> _TASK TO CARRY OUT_
There is one span to output from the data below: the lines starting at the line with "fmax : A -> A -> A;" and ending at the line with "(** A Python". Output it exactly, ends included, nothing more.

> _RECORDS SUPPLIED_
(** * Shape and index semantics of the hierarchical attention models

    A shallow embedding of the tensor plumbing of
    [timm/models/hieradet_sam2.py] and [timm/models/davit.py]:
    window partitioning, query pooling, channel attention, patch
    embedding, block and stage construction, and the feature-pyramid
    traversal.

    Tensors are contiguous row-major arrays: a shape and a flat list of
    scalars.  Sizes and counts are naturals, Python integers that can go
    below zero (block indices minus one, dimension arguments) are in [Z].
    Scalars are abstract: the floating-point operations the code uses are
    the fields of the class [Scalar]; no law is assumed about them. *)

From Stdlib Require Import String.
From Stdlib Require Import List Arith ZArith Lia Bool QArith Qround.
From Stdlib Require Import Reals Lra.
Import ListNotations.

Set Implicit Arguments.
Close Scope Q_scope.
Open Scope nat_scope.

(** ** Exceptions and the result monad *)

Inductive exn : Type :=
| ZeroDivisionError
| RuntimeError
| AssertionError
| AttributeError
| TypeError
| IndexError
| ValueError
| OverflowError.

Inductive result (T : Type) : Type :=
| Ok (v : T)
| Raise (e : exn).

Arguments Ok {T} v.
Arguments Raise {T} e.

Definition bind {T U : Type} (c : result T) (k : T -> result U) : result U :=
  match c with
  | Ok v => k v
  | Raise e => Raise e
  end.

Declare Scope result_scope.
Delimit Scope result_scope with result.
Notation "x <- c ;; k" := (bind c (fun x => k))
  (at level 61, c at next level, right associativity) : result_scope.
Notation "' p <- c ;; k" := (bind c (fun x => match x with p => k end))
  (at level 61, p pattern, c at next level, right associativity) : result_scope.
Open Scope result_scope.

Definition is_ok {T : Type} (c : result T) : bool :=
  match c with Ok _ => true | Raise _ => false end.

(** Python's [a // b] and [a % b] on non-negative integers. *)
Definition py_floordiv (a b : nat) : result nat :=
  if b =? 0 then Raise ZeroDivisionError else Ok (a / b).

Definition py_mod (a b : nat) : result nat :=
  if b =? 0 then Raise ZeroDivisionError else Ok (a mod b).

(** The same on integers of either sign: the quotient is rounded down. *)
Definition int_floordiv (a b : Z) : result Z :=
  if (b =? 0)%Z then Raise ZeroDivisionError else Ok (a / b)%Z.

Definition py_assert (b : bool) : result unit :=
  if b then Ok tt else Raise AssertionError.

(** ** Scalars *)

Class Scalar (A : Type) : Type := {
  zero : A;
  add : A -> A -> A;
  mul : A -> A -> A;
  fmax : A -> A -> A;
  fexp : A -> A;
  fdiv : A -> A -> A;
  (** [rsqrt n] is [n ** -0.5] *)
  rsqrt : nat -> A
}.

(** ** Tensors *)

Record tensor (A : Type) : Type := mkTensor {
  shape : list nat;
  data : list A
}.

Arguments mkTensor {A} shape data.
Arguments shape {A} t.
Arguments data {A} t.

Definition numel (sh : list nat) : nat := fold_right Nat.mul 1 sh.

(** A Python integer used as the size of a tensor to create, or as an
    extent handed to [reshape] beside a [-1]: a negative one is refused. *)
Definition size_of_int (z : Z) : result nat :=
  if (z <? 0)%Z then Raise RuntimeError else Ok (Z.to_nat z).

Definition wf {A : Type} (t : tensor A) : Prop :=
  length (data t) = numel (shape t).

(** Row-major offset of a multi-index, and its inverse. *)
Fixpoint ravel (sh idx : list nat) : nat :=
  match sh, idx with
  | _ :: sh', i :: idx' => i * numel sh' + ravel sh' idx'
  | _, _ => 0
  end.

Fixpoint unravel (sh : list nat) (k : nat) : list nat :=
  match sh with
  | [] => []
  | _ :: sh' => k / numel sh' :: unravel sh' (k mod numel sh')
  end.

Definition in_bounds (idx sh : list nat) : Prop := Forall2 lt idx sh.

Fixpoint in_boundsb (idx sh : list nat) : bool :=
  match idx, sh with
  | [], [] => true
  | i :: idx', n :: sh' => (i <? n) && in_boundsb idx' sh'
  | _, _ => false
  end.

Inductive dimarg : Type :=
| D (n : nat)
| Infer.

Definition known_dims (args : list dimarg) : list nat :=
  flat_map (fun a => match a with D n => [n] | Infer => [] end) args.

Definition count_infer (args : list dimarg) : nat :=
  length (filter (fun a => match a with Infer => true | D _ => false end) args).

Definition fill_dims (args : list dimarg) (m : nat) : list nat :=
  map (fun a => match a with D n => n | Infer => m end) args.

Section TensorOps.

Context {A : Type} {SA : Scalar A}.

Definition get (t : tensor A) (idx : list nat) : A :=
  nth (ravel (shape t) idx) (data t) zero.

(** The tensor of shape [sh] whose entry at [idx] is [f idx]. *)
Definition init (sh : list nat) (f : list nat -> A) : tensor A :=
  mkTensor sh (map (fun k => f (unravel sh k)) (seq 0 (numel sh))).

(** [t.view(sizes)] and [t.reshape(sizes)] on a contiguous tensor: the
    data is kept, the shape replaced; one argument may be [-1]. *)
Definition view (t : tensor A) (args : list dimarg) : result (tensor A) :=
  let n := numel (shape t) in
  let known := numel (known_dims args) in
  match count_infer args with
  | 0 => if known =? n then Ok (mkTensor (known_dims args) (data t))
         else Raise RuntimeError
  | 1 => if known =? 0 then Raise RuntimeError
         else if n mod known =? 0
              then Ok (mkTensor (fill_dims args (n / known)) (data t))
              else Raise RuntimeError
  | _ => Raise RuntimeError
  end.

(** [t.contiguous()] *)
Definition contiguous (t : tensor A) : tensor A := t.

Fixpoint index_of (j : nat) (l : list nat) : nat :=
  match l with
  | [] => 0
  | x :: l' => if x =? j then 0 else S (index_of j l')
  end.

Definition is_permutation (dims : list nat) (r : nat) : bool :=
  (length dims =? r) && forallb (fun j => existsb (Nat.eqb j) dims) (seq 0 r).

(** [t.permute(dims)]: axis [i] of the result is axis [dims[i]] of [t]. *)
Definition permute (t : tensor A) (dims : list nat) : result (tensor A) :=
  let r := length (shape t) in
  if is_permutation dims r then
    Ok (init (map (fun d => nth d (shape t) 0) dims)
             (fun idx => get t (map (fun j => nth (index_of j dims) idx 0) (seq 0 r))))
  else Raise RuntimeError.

==

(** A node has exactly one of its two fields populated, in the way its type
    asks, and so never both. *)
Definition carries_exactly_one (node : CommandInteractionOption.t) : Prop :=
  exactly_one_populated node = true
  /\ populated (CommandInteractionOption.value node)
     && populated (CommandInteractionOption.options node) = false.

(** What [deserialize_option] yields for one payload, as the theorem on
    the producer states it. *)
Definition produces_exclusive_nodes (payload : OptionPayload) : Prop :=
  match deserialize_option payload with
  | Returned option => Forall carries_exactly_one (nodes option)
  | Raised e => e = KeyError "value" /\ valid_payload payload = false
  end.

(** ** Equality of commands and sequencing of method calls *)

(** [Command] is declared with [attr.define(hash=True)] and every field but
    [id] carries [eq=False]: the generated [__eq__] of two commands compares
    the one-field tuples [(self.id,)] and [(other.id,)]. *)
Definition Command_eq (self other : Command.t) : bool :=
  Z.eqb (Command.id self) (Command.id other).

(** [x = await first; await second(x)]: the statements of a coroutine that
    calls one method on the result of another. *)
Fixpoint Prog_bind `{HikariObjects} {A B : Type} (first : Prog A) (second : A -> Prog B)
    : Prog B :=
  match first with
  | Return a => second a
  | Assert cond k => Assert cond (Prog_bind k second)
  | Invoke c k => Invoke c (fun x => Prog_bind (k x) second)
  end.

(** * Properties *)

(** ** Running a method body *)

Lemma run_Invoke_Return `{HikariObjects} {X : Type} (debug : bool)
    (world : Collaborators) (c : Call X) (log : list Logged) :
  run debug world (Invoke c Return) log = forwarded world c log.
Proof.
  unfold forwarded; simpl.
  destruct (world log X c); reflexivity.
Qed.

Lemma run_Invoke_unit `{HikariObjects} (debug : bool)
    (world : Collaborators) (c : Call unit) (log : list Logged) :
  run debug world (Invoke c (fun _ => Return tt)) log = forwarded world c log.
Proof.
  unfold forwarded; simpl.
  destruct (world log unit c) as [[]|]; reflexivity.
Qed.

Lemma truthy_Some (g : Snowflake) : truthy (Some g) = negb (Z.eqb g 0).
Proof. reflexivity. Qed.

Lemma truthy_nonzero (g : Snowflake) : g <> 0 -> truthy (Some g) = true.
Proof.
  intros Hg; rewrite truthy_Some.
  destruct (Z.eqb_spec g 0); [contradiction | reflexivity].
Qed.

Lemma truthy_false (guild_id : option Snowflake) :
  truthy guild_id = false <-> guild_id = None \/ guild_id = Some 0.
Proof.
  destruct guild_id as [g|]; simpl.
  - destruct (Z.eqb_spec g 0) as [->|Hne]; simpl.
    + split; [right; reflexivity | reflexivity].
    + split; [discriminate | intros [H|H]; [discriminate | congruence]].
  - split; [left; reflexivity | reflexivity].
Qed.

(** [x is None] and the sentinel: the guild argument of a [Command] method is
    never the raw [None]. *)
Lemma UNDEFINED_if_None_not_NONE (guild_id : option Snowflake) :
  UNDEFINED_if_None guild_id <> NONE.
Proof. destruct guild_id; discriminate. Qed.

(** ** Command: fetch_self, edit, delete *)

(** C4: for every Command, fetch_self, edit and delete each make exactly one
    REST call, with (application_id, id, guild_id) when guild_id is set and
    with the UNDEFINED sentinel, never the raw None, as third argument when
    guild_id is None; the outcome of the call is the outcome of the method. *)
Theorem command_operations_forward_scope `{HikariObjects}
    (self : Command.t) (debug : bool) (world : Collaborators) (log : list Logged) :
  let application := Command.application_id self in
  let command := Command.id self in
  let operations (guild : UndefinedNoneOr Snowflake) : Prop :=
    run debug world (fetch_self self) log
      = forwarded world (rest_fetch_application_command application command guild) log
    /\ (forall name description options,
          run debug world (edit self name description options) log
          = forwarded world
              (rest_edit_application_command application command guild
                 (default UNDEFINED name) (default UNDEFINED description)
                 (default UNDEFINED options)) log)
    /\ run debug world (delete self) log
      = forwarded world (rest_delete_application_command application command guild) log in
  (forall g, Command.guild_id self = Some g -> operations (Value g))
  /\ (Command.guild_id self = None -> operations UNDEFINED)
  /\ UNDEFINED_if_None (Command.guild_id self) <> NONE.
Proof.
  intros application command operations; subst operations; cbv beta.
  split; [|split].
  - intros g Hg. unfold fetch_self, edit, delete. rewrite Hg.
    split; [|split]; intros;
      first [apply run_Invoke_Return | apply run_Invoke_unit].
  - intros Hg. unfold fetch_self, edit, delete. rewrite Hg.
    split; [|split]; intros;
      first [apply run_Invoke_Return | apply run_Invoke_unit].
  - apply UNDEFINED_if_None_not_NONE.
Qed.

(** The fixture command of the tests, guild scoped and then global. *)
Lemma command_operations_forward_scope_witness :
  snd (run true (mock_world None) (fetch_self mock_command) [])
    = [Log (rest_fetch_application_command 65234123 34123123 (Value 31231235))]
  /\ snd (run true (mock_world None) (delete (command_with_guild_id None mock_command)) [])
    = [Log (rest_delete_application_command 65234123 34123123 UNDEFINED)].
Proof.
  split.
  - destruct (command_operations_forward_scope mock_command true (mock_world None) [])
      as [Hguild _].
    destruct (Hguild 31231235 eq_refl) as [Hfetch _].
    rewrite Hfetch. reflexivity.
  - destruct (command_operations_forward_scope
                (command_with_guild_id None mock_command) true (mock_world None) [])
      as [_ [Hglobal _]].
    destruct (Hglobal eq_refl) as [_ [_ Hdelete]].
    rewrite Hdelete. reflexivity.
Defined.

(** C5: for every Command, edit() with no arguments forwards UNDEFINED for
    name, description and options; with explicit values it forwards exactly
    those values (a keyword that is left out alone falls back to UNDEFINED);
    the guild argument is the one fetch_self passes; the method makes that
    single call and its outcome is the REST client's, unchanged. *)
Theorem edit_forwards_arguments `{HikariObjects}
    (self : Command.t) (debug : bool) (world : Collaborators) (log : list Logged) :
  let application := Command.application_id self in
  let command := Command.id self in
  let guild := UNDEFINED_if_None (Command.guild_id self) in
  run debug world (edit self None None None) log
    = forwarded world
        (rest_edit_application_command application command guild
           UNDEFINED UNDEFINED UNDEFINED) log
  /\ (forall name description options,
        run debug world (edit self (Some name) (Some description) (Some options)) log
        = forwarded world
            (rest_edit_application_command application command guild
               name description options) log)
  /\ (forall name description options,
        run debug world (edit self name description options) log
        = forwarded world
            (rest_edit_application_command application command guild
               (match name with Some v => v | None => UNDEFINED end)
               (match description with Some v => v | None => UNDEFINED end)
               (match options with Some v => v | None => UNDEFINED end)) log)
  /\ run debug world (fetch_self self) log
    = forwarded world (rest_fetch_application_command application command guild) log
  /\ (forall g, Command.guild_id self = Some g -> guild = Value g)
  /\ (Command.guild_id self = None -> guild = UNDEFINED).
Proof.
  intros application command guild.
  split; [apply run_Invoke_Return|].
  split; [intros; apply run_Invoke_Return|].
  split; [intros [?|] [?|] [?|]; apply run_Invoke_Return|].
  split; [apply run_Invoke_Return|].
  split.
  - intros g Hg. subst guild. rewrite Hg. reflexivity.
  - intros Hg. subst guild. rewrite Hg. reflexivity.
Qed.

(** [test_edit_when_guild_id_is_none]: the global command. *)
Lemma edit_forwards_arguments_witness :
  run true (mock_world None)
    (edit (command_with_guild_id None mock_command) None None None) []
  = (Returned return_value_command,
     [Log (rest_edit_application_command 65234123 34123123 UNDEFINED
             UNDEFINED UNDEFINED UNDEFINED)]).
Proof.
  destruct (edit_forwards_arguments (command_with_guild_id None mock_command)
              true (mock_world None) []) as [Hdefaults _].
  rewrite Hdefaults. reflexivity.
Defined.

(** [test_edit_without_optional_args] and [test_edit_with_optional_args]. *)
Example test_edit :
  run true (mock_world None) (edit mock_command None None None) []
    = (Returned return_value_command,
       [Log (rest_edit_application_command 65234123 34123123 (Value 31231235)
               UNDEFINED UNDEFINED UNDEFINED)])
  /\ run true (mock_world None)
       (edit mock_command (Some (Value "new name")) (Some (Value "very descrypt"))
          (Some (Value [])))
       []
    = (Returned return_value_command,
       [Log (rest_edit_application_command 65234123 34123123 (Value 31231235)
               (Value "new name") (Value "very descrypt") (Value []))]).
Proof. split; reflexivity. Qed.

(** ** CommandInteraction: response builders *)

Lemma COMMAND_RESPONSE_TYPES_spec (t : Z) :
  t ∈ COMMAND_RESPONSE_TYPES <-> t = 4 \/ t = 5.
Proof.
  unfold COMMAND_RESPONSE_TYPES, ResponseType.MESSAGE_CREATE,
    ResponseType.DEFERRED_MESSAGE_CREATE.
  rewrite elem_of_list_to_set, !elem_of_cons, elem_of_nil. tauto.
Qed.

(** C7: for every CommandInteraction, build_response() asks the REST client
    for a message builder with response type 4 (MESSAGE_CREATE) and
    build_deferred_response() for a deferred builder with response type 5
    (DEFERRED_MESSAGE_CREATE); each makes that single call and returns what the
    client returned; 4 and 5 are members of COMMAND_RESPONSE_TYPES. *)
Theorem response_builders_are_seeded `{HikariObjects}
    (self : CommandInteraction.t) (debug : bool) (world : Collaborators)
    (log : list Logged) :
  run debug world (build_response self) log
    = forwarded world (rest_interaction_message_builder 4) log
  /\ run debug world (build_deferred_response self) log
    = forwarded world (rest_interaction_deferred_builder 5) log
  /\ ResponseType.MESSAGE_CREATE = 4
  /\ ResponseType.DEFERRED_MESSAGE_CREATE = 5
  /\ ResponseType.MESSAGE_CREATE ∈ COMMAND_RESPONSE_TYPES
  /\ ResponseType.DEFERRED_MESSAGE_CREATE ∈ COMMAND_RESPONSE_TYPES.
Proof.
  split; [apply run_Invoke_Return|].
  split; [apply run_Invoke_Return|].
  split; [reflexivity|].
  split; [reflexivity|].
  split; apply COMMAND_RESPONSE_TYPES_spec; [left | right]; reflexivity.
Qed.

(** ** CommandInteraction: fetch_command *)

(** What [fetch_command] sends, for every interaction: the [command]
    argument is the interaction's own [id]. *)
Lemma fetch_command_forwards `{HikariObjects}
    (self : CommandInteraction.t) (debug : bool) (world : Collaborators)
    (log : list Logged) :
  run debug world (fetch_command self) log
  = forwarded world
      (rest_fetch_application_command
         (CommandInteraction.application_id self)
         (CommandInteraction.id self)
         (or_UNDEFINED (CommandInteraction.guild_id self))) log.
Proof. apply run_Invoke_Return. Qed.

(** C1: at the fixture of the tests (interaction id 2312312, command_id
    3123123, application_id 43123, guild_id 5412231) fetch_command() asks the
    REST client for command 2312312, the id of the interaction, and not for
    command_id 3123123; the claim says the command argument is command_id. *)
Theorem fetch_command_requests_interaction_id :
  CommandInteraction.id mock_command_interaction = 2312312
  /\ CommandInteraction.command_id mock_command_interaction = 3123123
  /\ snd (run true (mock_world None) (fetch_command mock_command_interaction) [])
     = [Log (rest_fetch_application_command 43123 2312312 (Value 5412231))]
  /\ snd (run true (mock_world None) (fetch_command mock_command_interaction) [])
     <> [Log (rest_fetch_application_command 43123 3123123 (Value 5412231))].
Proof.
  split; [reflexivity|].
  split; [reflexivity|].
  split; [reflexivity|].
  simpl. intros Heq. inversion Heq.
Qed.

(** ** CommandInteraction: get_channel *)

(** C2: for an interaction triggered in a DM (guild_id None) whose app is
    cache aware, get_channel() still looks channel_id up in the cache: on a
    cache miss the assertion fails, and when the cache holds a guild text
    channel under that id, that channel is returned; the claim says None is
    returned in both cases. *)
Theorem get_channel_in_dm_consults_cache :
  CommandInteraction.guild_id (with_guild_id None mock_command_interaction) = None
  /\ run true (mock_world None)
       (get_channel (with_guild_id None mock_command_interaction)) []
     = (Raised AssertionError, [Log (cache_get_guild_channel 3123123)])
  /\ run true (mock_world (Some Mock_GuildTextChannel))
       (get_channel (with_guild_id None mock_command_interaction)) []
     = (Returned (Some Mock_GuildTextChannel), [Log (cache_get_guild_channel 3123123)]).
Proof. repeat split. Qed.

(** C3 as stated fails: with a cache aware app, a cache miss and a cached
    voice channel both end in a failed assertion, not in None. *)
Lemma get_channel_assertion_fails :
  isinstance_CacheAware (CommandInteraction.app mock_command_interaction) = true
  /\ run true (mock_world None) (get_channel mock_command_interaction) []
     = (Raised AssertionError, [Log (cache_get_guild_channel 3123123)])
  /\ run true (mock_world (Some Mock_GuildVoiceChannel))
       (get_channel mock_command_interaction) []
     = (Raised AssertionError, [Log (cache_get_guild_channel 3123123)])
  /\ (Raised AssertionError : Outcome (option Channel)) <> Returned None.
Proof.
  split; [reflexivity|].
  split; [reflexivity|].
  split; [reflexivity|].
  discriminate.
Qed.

> _ANSWER TO THE PROBLEM_
  fmax : A -> A -> A;
  fexp : A -> A;
  fdiv : A -> A -> A;
  (** [rsqrt n] is [n ** -0.5] *)
  rsqrt : nat -> A
}.

(** ** Tensors *)

Record tensor (A : Type) : Type := mkTensor {
  shape : list nat;
  data : list A
}.

Arguments mkTensor {A} shape data.
Arguments shape {A} t.
Arguments data {A} t.

Definition numel (sh : list nat) : nat := fold_right Nat.mul 1 sh.

(** A Python integer used as the size of a tensor to create, or as an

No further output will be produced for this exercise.